Sometimes, in the morning, he would meet me breathless, exhausted, giddy from the fresh air, like Vulcan escaping from his forge, and he would fall upon a couch; his long vigil had left him starving and he would blend sardines with butter and make a sort of paste which reminded him of the rillettes of Tours, and which he would spread on bread. This was his favorite dish; he had no sooner eaten than he fell asleep, begging me to awaken him after one hour. Without regard for his admonition, I would respect this well-earned sleep, and I silenced all of the whispers in the house. When Balzac awoke of his own accord, and he saw that the evening's twilight was diffusing its gray tints across the sky, he would leap up from his couch and heap me with abuse, calling me traitor, thief, assassin: I made him lose ten thousand francs, because awake he could have had the idea for a novel that would have earned this sum . I was the cause of the gravest catastrophes and unimaginable disorders. I had made him miss meetings with bankers, editors, duchesses; he would not be able to repay his debts on time; this fatal sleep would cost millions. But I was already used to these prodigious betting systems that Balzac, starting from the lowest figure, would push excessively to the most monstrous sums, and I easily consoled myself by seeing the beautiful colors characteristic in Tours reappear on his rested cheeks.
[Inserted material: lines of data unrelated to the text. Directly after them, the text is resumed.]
Definition ShmFrameHeader_from_bytes (bytes : list Z) : option ShmFrameHeader :=
  bytes ← get_to 24 bytes;
  let '(sequence, rest) := split_at 8 bytes in
  let '(generation, rest) := split_at 4 rest in
  let '(pixel_count, rest) := split_at 4 rest in
  let '(pixel_format, rest) := split_at 4 rest in
  let '(header_version, rest) := split_at 2 rest in
  let '(flags, reserved) := split_at 1 rest in
  sequence ← le_field 8 sequence;
  generation ← le_field 4 generation;
  pixel_count ← le_field 4 pixel_count;
  pixel_format ← le_field 4 pixel_format;
  header_version ← le_field 2 header_version;
  flags ← head flags;
  reserved ← head reserved;
  Some {| fh_sequence := sequence; fh_generation := generation;
          fh_pixel_count := pixel_count; fh_pixel_format := pixel_format;
          fh_header_version := header_version; fh_flags := flags;
          fh_reserved := reserved |}.

(** ** The client-to-daemon header *)

Definition SHM_CLIENT_FRAME_HEADER_VERSION : Z := 1.
Definition SHM_CLIENT_FRAME_HEADER_LEN : nat := 32.
Definition CLIENT_COMMIT_FLAG : Z := 1.
Definition CLIENT_KNOWN_FLAGS : Z := CLIENT_COMMIT_FLAG.

Record ShmClientFrameHeader := {
  ch_sequence : Z;
  ch_generation : Z;
  ch_pixel_count : Z;
  ch_pixel_format : Z;
  ch_header_version : Z;
  ch_flags : Z;
  ch_reserved : Z;
  ch_stream_nonce : Z
}.

Definition ShmClientFrameHeader_commit (h : ShmClientFrameHeader) : bool :=
  flag_set CLIENT_COMMIT_FLAG (ch_flags h).

Definition ShmClientFrameHeader_with_commit (h : ShmClientFrameHeader) (commit : bool) :
    ShmClientFrameHeader := {|
  ch_sequence := ch_sequence h;
  ch_generation := ch_generation h;
  ch_pixel_count := ch_pixel_count h;
  ch_pixel_format := ch_pixel_format h;
  ch_header_version := ch_header_version h;
  ch_flags := set_flag CLIENT_COMMIT_FLAG (ch_flags h) commit;
  ch_reserved := ch_reserved h;
  ch_stream_nonce := ch_stream_nonce h
|}.

Definition ShmClientFrameHeader_to_bytes (h : ShmClientFrameHeader) : list Z :=
  le_bytes 8 (ch_sequence h) ++ le_bytes 4 (ch_generation h) ++
  le_bytes 4 (ch_pixel_count h) ++ le_bytes 4 (ch_pixel_format h) ++
  le_bytes 2 (ch_header_version h) ++ [ch_flags h] ++ [ch_reserved h] ++
  le_bytes 8 (ch_stream_nonce h).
Balzac lived then at Chaillot, rue des Batailles, a house from which one found an admirable view of the course of the Seine, the Champ de Mars, the ?cole Militaire, the dome of the Invalides, a large proportion of Paris and further away the hills of Meudon. He had arranged there an interior that was luxurious enough, because he knew that in Paris nobody believed in an impoverished talent, and that perception often leads to reality. It was during this period that one hears of his tendencies toward elegance and dandyism, the famous blue coat with solid gold buttons, the walking stick with a turquoise head, the appearances at the Bouffes and at the Opera, and the more frequent visits into society where his sparkling flair made him much sought after, visits that were useful for more than one reason, for he met there more than one model. It was not easy to penetrate into his home, which was better guarded than the garden of the Hesp?rides. Two or three passwords were required. Balzac, for fear they might be divulged, changed them often. I remember these ones: to the porter one said: "Prune season has arrived," and he would let you cross the threshold; to the servant who ran to the stairs at the sound of the bell, it was necessary to whisper: "I bring lace from Belgium," and if you could assure the bedroom valet that "Madame Bertrand was in good health," you were finally introduced.
This childish behavior very much amused Balzac; it was necessary to ward off unwanted people and those who were even more disagreeable.